Thursday, October 15, 2009

Riding through Darlington town centre this morning, I saw...

... a council van and trailer, parked in the contraflow bike lane on Northgate while power washing the pedestrian 'tunnel' to Union Street;

... a motorbike and a scooter parked in the bike racks outside Barratt's shoe shop, which must have both illegally ridden down Northgate to get there;

... a Citroen Piccasso waiting to get into the gated alleyway by Evans, which must have illegally driven down Northgate to get there;

... a Veolia bin wagon driving through the No Entry signs on Bondgate and then the wrong way down the one way street.

Update: and yesterday, Ralph's daughter saw his stolen bike

Monday, October 12, 2009

20mph limits cut speed, crashes and casualties in Portsmouth

The first city in the UK to introduce 20mph limits on almost all residential streets has seen very encouraging results published in an interim report (Surveyor 1/10/09).

In March 2008, Portsmouth completed a nine-month programme to implement signed-only 20mph speed limits on 410 of its 438km road network.

A report commissioned by the DfT has revealed that on roads where the average speed before the scheme was above 24mph, a reduction of seven mph has been achieved. This change was described in the Atkins report as ‘statistically significant’.

The report also found collisions dropped by 13% and the number of casualties by 15%.

Duncan Price, branch head of road safety at the DfT, said there was ‘general support’ for a ‘substantial expansion of 20mph areas’.

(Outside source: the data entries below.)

(* ===== verification/ServicePartition.v ===== *)
(** * make_partition: the current leader in a minority

    The two sides that [make_partition] deals the servers to, and what
    [partition] then does to the network. *)

From S2P Require Import Prelude GoBase LabRpc Persister Raft RaftConfig RaftWiring RaftDemo Shuffle Clerks Services ServiceConfig ServiceWiring ServiceHarness.

(** ** Dealing *)

Lemma insert_middle {A} (l k : list A) x y : <[length l := y]> (l ++ x :: k) = l ++ y :: k.
Proof. rewrite <-(Nat.add_0_r (length l)), insert_app_r. done. Qed.

(** Both sides are filled as one array. *)
Lemma deal_spec l i j d k p1 p2 :
  length d = j → p1 ++ p2 = d ++ replicate k 0 →
  (i ≠ l → 0 < k) →
  ∃ p1' p2', deal l i (j, p1, p2) = Ok (if i =? l then j else S j, p1', p2') ∧
    length p1' = length p1 ∧ length p2' = length p2 ∧
    p1' ++ p2' = d ++ if i =? l then replicate k 0 else i :: replicate (k - 1) 0.
Proof.
  intros Hd Hp Hk. unfold deal. destruct (Nat.eqb_spec i l) as [->|Hne]; [by exists p1, p2|].
  specialize (Hk Hne). destruct k as [|k]; [lia|].
  assert (length p1 + length p2 = j + S k) as Hlen.
  { apply (f_equal length) in Hp. rewrite !length_app, length_replicate in Hp. lia. }
  assert (<[j := i]> (p1 ++ p2) = d ++ i :: replicate k 0) as Hins.
  { rewrite Hp, <-Hd. simpl. by rewrite insert_middle. }
  rewrite Nat.sub_succ, Nat.sub_0_r.
  destruct (Nat.ltb_spec j (length p1)) as [Hlt|Hge].
  - rewrite insert_app_l in Hins by done. exists (<[j := i]> p1), p2.
    by rewrite length_insert.
  - rewrite (proj2 (Nat.ltb_lt _ _)) by lia.
    replace j with (length p1 + (j - length p1)) in Hins by lia.
    rewrite insert_app_r in Hins. exists p1, (<[j - length p1 := i]> p2).
    by rewrite length_insert.
Qed.

Lemma deal_loop l js j d k p1 p2 :
  length d = j → p1 ++ p2 = d ++ replicate k 0 →
  length (filter (λ i, i ≠ l) js) ≤ k →
  ∃ j' p1' p2', rfor (deal l) js (j, p1, p2) = Ok (j', p1', p2') ∧
    length p1' = length p1 ∧ length p2' = length p2 ∧
    p1' ++ p2' = d ++ filter (λ i, i ≠ l) js ++
      replicate (k - length (filter (λ i, i ≠ l) js)) 0.
Proof.
  revert j d k p1 p2. induction js as [|i js IH]; intros j d k p1 p2 Hd Hp Hk.
  { exists j, p1, p2. simpl. by rewrite Nat.sub_0_r. }
  rewrite filter_cons in Hk |- *. cbn [rfor].
  destruct (deal_spec l i j d k p1 p2 Hd Hp) as (q1 & q2 & Hdeal & H1 & H2 & Hq).
  { intros Hne. rewrite decide_True in Hk by done. simpl in Hk. lia. }
  rewrite Hdeal. cbn [rbind]. destruct (Nat.eqb_spec i l) as [->|Hne].
  - rewrite decide_False in Hk |- * by tauto.
    destruct (IH j d k q1 q2) as (j' & r1 & r2 & Hr & ? & ? & ?); [done..|].
    exists j', r1, r2. split_and!; [done|lia|lia|done].
  - rewrite decide_True in Hk |- * by done. simpl in Hk |- *.
    destruct (IH (S j) (d ++ [i]) (k - 1) q1 q2) as (j' & r1 & r2 & Hr & ? & ? & Happ).
    + rewrite length_app. simpl. lia.
    + by rewrite <-app_assoc.
    + lia.
    + exists j', r1, r2. split_and!; [done|lia|lia|].
      rewrite Happ, <-app_assoc. simpl. do 4 f_equal. lia.
Qed.

Lemma others_perm n l : l < n → filter (λ i, i ≠ l) (seq 0 n) ++ [l] ≡ₚ seq 0 n.
Proof.
  intros Hl. replace n with (l + (1 + (n - l - 1))) by lia.
  rewrite !seq_app, !list.filter_app. simpl. rewrite filter_cons, decide_False by tauto. simpl.
  assert (∀ s m, (∀ x, x ∈ seq s m → x ≠ l) → filter (λ i, i ≠ l) (seq s m) = seq s m)
    as Hall.
  { intros s m. induction (seq s m) as [|x k IH]; intros Hx; [done|].
    rewrite filter_cons, decide_True by (apply Hx; by left). f_equal. apply IH.
    intros y Hy. apply Hx. by right. }
  rewrite !Hall by (intros x Hx%elem_of_seq; lia). solve_Permutation.
Qed.

Lemma sides_spec n l :
  2 ≤ n → l < n →
  ∃ p1 p2, sides n l = Ok (p1, p2) ∧ length p1 = n / 2 + 1 ∧ length p2 = n / 2 ∧
    p1 ++ p2 = filter (λ i, i ≠ l) (seq 0 n) ++ replicate (2 * (n / 2) + 1 - n) 0 ++ [l].
Proof.
  intros Hn Hl. unfold sides.
  assert (length (filter (λ i, i ≠ l) (seq 0 n)) = n - 1) as Hlen.
  { pose proof (Permutation_length (others_perm n l Hl)) as Hp.
    rewrite length_app, length_seq in Hp. simpl in Hp. lia. }
  pose proof (Nat.div_mod_eq n 2). pose proof (Nat.mod_upper_bound n 2 ltac:(lia)).
  destruct (deal_loop l (seq 0 n) 0 [] (n / 2 + 1 + n / 2) (replicate (n / 2 + 1) 0)
    (replicate (n / 2) 0)) as (j & p1 & p2 & -> & H1 & H2 & Hp); [done|..].
  { by rewrite <-replicate_add. }
  { rewrite Hlen. lia. }
  rewrite length_replicate in H1, H2. cbn [rbind].
  destruct (exists_last (l:=p2)) as (q & x & ->); [intros ->; cbn [length] in H2; lia|].
  rewrite length_app in H2. cbn [length] in H2.
  exists p1, (q ++ [l]).
  assert (<[length (q ++ [x]) - 1 := l]> (q ++ [x]) = q ++ [l]) as Hlast.
  { rewrite length_app. simpl. rewrite Nat.add_sub. by rewrite insert_middle. }
  split.
  { rewrite <-Hlast. destruct q; simpl; repeat f_equal. }
  split; [done|]. split; [rewrite length_app; cbn [length]; lia|].
  rewrite Hlen in Hp. cbn [app] in Hp.
  replace (n / 2 + 1 + n / 2 - (n - 1)) with (2 * (n / 2) + 1 - n + 1) in Hp by lia.
  rewrite replicate_add, !app_assoc in Hp. cbn [replicate] in Hp.
  apply app_inj_tail in Hp as [Hp _]. by rewrite !app_assoc, Hp.
Qed.

(** For an odd number of servers the two sides are a partition. *)
Lemma sides_odd n l :
  3 ≤ n → Nat.odd n = true → l < n →
  ∃ p1 p2, sides n l = Ok (p1, p2) ∧ length p1 = n / 2 + 1 ∧ length p2 = n / 2 ∧
    p1 ++ p2 ≡ₚ seq 0 n ∧ l ∈ p2.
Proof.
  intros Hn Hodd Hl. destruct (sides_spec n l) as (p1 & p2 & Hs & H1 & H2 & Hp); [lia..|].
  apply Nat.odd_spec in Hodd as [m ->].
  assert ((2 * m + 1) / 2 = m) as Hm by (rewrite Nat.mul_comm, Nat.div_add_l by lia; simpl; lia).
  rewrite Hm in *. replace (2 * m + 1 - (2 * m + 1)) with 0 in Hp by lia.
  exists p1, p2. split_and!; [done..| |].
  - rewrite Hp. by apply others_perm.
  - destruct (exists_last (l:=p2)) as (q & x & ->); [intros ->; cbn [length] in H2; lia|].
    rewrite !app_assoc in Hp. apply app_inj_tail in Hp as [_ ->]. set_solver.
Qed.

(** For an even number of servers one entry too many is allotted, and server 0
    is on both sides unless it leads. *)
Lemma sides_even n l p1 p2 :
  4 ≤ n → Nat.even n = true → 0 < l < n → sides n l = Ok (p1, p2) →
  0 ∈ p1 ∧ 0 ∈ p2.
Proof.
  intros Hn Heven Hl Hs. destruct (sides_spec n l) as (q1 & q2 & Hs' & H1 & H2 & Hp); [lia..|].
  rewrite Hs in Hs'. injection Hs' as <- <-.
  apply Nat.even_spec in Heven as [m ->].
  assert (2 * m / 2 = m) as Hm by (rewrite Nat.mul_comm; by apply Nat.div_mul).
  rewrite Hm in *. replace (2 * m + 1 - 2 * m) with 1 in Hp by lia. split.
  - destruct p1 as [|x p1]; [cbn [length] in H1; lia|].
    replace (2 * m) with (1 + (2 * m - 1)) in Hp by lia. rewrite seq_app in Hp. simpl in Hp.
    rewrite filter_cons, decide_True in Hp by lia. injection Hp as -> _. by left.
  - destruct (exists_last (l:=p2)) as (q & x & ->); [intros ->; cbn [length] in H2; lia|].
    destruct (exists_last (l:=q)) as (q' & y & ->).
    { intros ->. rewrite length_app in H2. cbn [length] in H2. lia. }
    rewrite !app_assoc in Hp. apply app_inj_tail in Hp as [Hp _].
    simpl in Hp. apply app_inj_tail in Hp as [_ ->]. set_solver.
Qed.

Simon Moon, Portsmouth’s head of transport and street managements, said: “This interim report is limited in what it can say about the 20mph scheme – we’ll have to wait until it has been running for three years before we get the full picture.

“But there are some encouraging signs, especially on roads where speeds were significantly higher than 20mph when we imposed the new limit.”

Darlington Cycling Campaign has been calling for a similar scheme to be introduced in the town at our AGM in February 2007.